■ **RECORDS SUPPLIED**

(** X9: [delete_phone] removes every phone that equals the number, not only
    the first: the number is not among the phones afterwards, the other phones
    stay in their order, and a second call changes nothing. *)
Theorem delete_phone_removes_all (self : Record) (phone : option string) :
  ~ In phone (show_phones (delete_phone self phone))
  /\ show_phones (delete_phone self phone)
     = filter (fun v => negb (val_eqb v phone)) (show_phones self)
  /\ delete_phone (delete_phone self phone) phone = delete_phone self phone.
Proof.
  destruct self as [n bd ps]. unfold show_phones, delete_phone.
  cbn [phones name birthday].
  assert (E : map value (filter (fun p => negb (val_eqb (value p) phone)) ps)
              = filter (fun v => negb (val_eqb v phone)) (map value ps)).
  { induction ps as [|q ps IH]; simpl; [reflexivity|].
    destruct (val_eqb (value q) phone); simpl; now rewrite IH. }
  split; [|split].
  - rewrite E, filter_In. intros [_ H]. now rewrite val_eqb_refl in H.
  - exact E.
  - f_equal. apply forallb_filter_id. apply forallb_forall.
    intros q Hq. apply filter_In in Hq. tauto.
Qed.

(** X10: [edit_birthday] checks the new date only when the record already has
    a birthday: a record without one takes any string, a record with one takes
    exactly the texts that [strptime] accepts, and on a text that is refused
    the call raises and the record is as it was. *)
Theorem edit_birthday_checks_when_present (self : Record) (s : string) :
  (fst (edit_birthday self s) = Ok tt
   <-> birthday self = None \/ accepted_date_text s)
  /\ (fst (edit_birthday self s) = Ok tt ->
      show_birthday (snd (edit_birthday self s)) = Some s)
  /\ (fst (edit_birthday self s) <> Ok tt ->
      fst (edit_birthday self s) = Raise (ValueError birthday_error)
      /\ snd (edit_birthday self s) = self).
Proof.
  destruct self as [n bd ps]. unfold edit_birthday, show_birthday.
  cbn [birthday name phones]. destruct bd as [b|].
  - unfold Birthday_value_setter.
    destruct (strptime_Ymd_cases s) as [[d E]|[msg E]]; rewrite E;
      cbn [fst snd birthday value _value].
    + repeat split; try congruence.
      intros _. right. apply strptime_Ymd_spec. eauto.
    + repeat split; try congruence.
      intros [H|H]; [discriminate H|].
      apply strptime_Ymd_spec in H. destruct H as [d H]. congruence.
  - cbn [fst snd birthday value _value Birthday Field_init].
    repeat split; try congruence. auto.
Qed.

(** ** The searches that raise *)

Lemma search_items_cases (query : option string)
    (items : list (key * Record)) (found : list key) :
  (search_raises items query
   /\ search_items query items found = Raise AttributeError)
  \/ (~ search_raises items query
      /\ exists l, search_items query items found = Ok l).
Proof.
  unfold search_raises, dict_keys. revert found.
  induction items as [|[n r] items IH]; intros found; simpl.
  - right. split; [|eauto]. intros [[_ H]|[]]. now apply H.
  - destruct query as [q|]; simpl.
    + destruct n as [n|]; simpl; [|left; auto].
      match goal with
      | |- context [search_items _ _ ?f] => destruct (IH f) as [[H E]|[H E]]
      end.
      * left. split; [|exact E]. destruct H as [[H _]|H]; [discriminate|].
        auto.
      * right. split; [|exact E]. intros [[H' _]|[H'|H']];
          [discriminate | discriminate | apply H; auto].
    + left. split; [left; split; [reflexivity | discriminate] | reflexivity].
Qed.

...

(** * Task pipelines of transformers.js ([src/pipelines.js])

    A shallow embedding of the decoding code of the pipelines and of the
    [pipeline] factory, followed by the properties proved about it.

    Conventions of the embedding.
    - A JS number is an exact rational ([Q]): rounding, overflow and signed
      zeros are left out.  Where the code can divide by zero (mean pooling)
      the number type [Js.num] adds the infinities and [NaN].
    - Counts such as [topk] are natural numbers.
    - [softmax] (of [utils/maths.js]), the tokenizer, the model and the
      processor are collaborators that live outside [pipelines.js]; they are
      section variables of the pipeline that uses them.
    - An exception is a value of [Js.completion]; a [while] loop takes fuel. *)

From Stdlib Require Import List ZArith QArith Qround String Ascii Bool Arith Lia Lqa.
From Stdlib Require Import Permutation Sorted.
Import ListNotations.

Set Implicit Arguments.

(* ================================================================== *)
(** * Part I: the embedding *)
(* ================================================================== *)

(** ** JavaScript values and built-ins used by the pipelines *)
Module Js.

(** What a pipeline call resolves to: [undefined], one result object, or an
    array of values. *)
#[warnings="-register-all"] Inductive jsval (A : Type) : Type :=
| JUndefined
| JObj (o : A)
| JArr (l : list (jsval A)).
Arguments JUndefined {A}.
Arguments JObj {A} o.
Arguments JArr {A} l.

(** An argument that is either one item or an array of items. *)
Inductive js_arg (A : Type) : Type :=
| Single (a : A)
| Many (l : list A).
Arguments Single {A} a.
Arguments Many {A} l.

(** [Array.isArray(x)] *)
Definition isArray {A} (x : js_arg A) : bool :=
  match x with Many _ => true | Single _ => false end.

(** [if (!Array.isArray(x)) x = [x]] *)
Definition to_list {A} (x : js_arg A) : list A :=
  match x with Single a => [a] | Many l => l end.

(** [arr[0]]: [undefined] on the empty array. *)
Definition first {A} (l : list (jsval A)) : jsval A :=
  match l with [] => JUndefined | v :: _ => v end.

■ **WHAT YOU NEED TO DO**
Looking at the records above, return exactly the lines from the line with "destruct (strptime_Ymd_cases s)" to the line with "induction items as", both ends included.

■ **RESPONSE TO THIS EXERCISE**
    destruct (strptime_Ymd_cases s) as [[d E]|[msg E]]; rewrite E;
      cbn [fst snd birthday value _value].
    + repeat split; try congruence.
      intros _. right. apply strptime_Ymd_spec. eauto.
    + repeat split; try congruence.
      intros [H|H]; [discriminate H|].
      apply strptime_Ymd_spec in H. destruct H as [d H]. congruence.
  - cbn [fst snd birthday value _value Birthday Field_init].
    repeat split; try congruence. auto.
Qed.

(** ** The searches that raise *)

Lemma search_items_cases (query : option string)
    (items : list (key * Record)) (found : list key) :
  (search_raises items query
   /\ search_items query items found = Raise AttributeError)
  \/ (~ search_raises items query
      /\ exists l, search_items query items found = Ok l).
Proof.
  unfold search_raises, dict_keys. revert found.
  induction items as [|[n r] items IH]; intros found; simpl.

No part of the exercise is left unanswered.